According to the researchers, even with imperfect information it appears that the existing medical malpractice liability system works well.

But don’t take my word for it. The two conclusions of the study, done by doctors not plaintiffs’ attorneys, and you can read the study yourself, were:

  1. [P]ortraits of a malpractice system that is stricken with frivolous litigation are overblown; and
  2. The malpractice system performs reasonably well in its function of separating claims without merit from those with merit and compensating the latter.

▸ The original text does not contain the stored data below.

(** * jira-auto-trial: watchers, race groups and their error results

    A shallow embedding of the orchestration code of the repository
    (jira.go, atlassian.go, main.go, credentials, config) together with the
    parts of Go's [errors], [context], [errgroup] and [sync] packages that
    the code relies on.

    Go's [error] interface value is modelled as [option error]: [None] is
    the nil error, [Some e] a non-nil one. *)

From stdpp Require Import gmap strings list.

Local Open Scope string_scope.

(** ** Package errors *)

Module errors.

#[local] Set Warnings "-register-all".

(** Error values.  [errorVar] is a package-level error variable (created
    once by [errors.New] when its package is initialised, and compared by
    identity: here by its qualified name); [errorString] is an error made
    on the fly by [errors.New] or by [fmt.Errorf] without a wrapping verb;
    [wrapError] is what [fmt.Errorf] returns when the format has one or
    more wrapping verbs; [joinError] is what [errors.Join] returns. *)
Inductive error : Type :=
| errorVar (name msg : string)
| errorString (msg : string)
| wrapError (msg : string) (errs : list error)
| joinError (errs : list error).

(** The method [Error()]. *)
Fixpoint Error (e : error) : string :=
  match e with
  | errorVar _ msg => msg
  | errorString msg => msg
  | wrapError msg _ => msg
  | joinError errs =>
      (fix lines (l : list error) : string :=
         match l with
         | [] => ""
         | x :: l' =>
             match l' with
             | [] => Error x
             | _ :: _ => Error x +:+ String (Ascii.ascii_of_nat 10) (lines l')
             end
         end) errs
  end.

(** Comparison of two error values with [==]. *)
Fixpoint error_eqb (a b : error) {struct a} : bool :=
  let fix all_eqb (l1 l2 : list error) {struct l1} : bool :=
    match l1, l2 with
    | [], [] => true
    | x :: l1', y :: l2' => error_eqb x y && all_eqb l1' l2'
    | _, _ => false
    end in
  match a, b with
  | errorVar n1 m1, errorVar n2 m2 => String.eqb n1 n2 && String.eqb m1 m2
  | errorString m1, errorString m2 => String.eqb m1 m2
  | wrapError m1 l1, wrapError m2 l2 => String.eqb m1 m2 && all_eqb l1 l2
  | joinError l1, joinError l2 => all_eqb l1 l2
  | _, _ => false
  end.

(** [errors.Is]: [err] is [target], or one of the errors reached from
    [err] by unwrapping is. *)
Fixpoint Is (err target : error) {struct err} : bool :=
  error_eqb err target ||
  match err with
  | wrapError _ errs => existsb (fun e => Is e target) errs
  | joinError errs => existsb (fun e => Is e target) errs
  | _ => false
  end.

(** [errors.Join] on the non-nil errors it is given: nil when there is
    none. *)
Definition Join (errs : list error) : option error :=
  match errs with
  | [] => None
  | _ :: _ => Some (joinError errs)
  end.

(** [fmt.Errorf(prefix + "%w", err)]. *)
Definition Errorf_w (prefix : string) (err : error) : error :=
  wrapError (prefix +:+ Error err) [err].

(** [fmt.Errorf(prefix + "%s", s)]. *)
Definition Errorf_s (prefix s : string) : error :=
  errorString (prefix +:+ s).

End errors.

Export errors (error, errorVar, errorString, wrapError, joinError).

(** [strings.Contains]. *)
Fixpoint strings_Contains (s substr : string) : bool :=
  String.prefix substr s ||
  match s with
  | EmptyString => false
  | String _ s' => strings_Contains s' substr
  end.

(** ** Package context *)

Module context.

Definition Canceled : error :=
  errorVar "context.Canceled" "context canceled".
Definition DeadlineExceeded : error :=
  errorVar "context.DeadlineExceeded" "context deadline exceeded".

(** A context is the background context or a cancellable context derived
    from a parent; [id] stands for the identity of the [cancelCtx]. *)
Inductive Context : Type :=
| Background
| cancelCtx (id : nat) (parent : Context).

(** What a cancelled context records. *)
Record canceled := { err : error; cause : error }.

(** The cancellation state of the cancellable contexts that have been
    cancelled themselves. *)
Abbreviation Store := (gmap nat canceled).

(** The state of a context: its own when it was cancelled first, or
    else the one it receives from its closest cancelled ancestor. *)
Fixpoint state (σ : Store) (ctx : Context) : option canceled :=
  match ctx with
  | Background => None
  | cancelCtx id parent =>
      match σ !! id with
      | Some c => Some c
      | None => state σ parent
      end
  end.

(** [ctx.Err()]. *)
Definition Err (σ : Store) (ctx : Context) : option error :=
  err <$> state σ ctx.

(** [context.Cause(ctx)]. *)
Definition Cause (σ : Store) (ctx : Context) : option error :=
  cause <$> state σ ctx.

(** [ctx.Done()] is closed. *)
Definition Done (σ : Store) (ctx : Context) : bool :=
  bool_decide (is_Some (state σ ctx)).

(** The internal [cancel(err, cause)] of a [cancelCtx]: nothing happens
    when the context is already cancelled. *)
Definition cancel (ctx : Context) (e c : error) (σ : Store) : Store :=
  match ctx with
  | Background => σ
  | cancelCtx id _ =>
      match state σ ctx with
      | Some _ => σ
      | None => <[id := {| err := e; cause := c |}]> σ
      end
  end.

(** The [CancelCauseFunc] returned by [context.WithCancelCause]: a nil
    cause is recorded as [Canceled]. *)
Definition CancelCauseFunc (ctx : Context) (c : option error) (σ : Store) : Store :=
  cancel ctx Canceled (default Canceled c) σ.

(** The [CancelFunc] returned by [context.WithCancel]. *)
Definition CancelFunc (ctx : Context) (σ : Store) : Store :=
  cancel ctx Canceled Canceled σ.

(** The deadline of a context passes. *)
Definition deadline (ctx : Context) (σ : Store) : Store :=
  cancel ctx DeadlineExceeded DeadlineExceeded σ.

End context.

Export context (Context, Background, cancelCtx).

(** ** Package config *)

Module config.

Record AccountPlain := { Username : string; Password : string }.

Record Account := { Plain : option AccountPlain }.

End config.

(** ** Package credentials *)

Module credentials.

Record Credentials := { Username : string; Password : string }.

Definition ResolveCredentials (ctx : Context) (account : config.Account)
  : option Credentials * option error :=
  match config.Plain account with
  | Some plain =>
      (Some {| Username := config.Username plain;
               Password := config.Password plain |}, None)
  | None => (None, Some (errorString "no credentials specified"))
  end.

End credentials.

(** ** jira.go: TimeParseAny *)

Section TimeParseAny.

(** [time.Time], its zero value and [time.Parse] belong to the Go
    library. *)
Context {Time : Type} (zeroTime : Time).
Context (time_Parse : string → string → Time + error).

(** The loop of [TimeParseAny], with the errors collected so far. *)
Fixpoint TimeParseAny_loop (errs : list error) (formats : list string)
    (value : string) : Time * option error :=
  match formats with
  | [] => (zeroTime, errors.Join errs)
  | format :: formats' =>
      match time_Parse format value with
      | inr err => TimeParseAny_loop (errs ++ [err]) formats' value
      | inl date => (date, None)
      end
  end.

Definition TimeParseAny (formats : list string) (value : string)
  : Time * option error :=
  TimeParseAny_loop [] formats value.

(** The parse errors of the formats that do not parse [value], in the
    order of the list. *)
Definition parse_errors (formats : list string) (value : string) : list error :=
  omap (fun format =>
          match time_Parse format value with
          | inr err => Some err
          | inl _ => None
          end) formats.

Definition fails (value format : string) : Prop :=
  ∃ err, time_Parse format value = inr err.

End TimeParseAny.

(** ** Package playwright: the interface of the page driver *)

Module playwright.

Definition ErrTimeout : error := errorVar "playwright.ErrTimeout" "timeout".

I find it odd that Ted would cite to the study, since the authors have stated quite bluntly that his portrait of a system stricken with frivolous litigation is overblown and that the system works reasonably well. Was this some type of Orwellian up-is-down reformspeak?

Finally, Ted writes in his piece that, “perhaps Turkewitz sincerely thinks that the plaintiffs’ lawyers’ decision to bring a lawsuit is little better than a coin-flip in determining whether a doctor committed medical error.” For the record, I have never said anything even remotely like that. I have, however, said the exact opposite on how such cases should be approached in order to lower the risk of inadvertently taking on a bad case. My views on the vetting of medical malpractice cases as well as the brutal economics involved in such cases might make for better sources of material if one needs to attribute thoughts to me. This is especially true since juries tend to favor doctors.

Given that, according to the study, the “non-error” claims were more likely to go to an expensive trial, significantly less likely to result in compensation, and when compensation was paid it was significantly lower than average, only the biggest of fools would bring a claim that they thought was without merit. Such a course of conduct would quickly lead to bankruptcy for the attorney.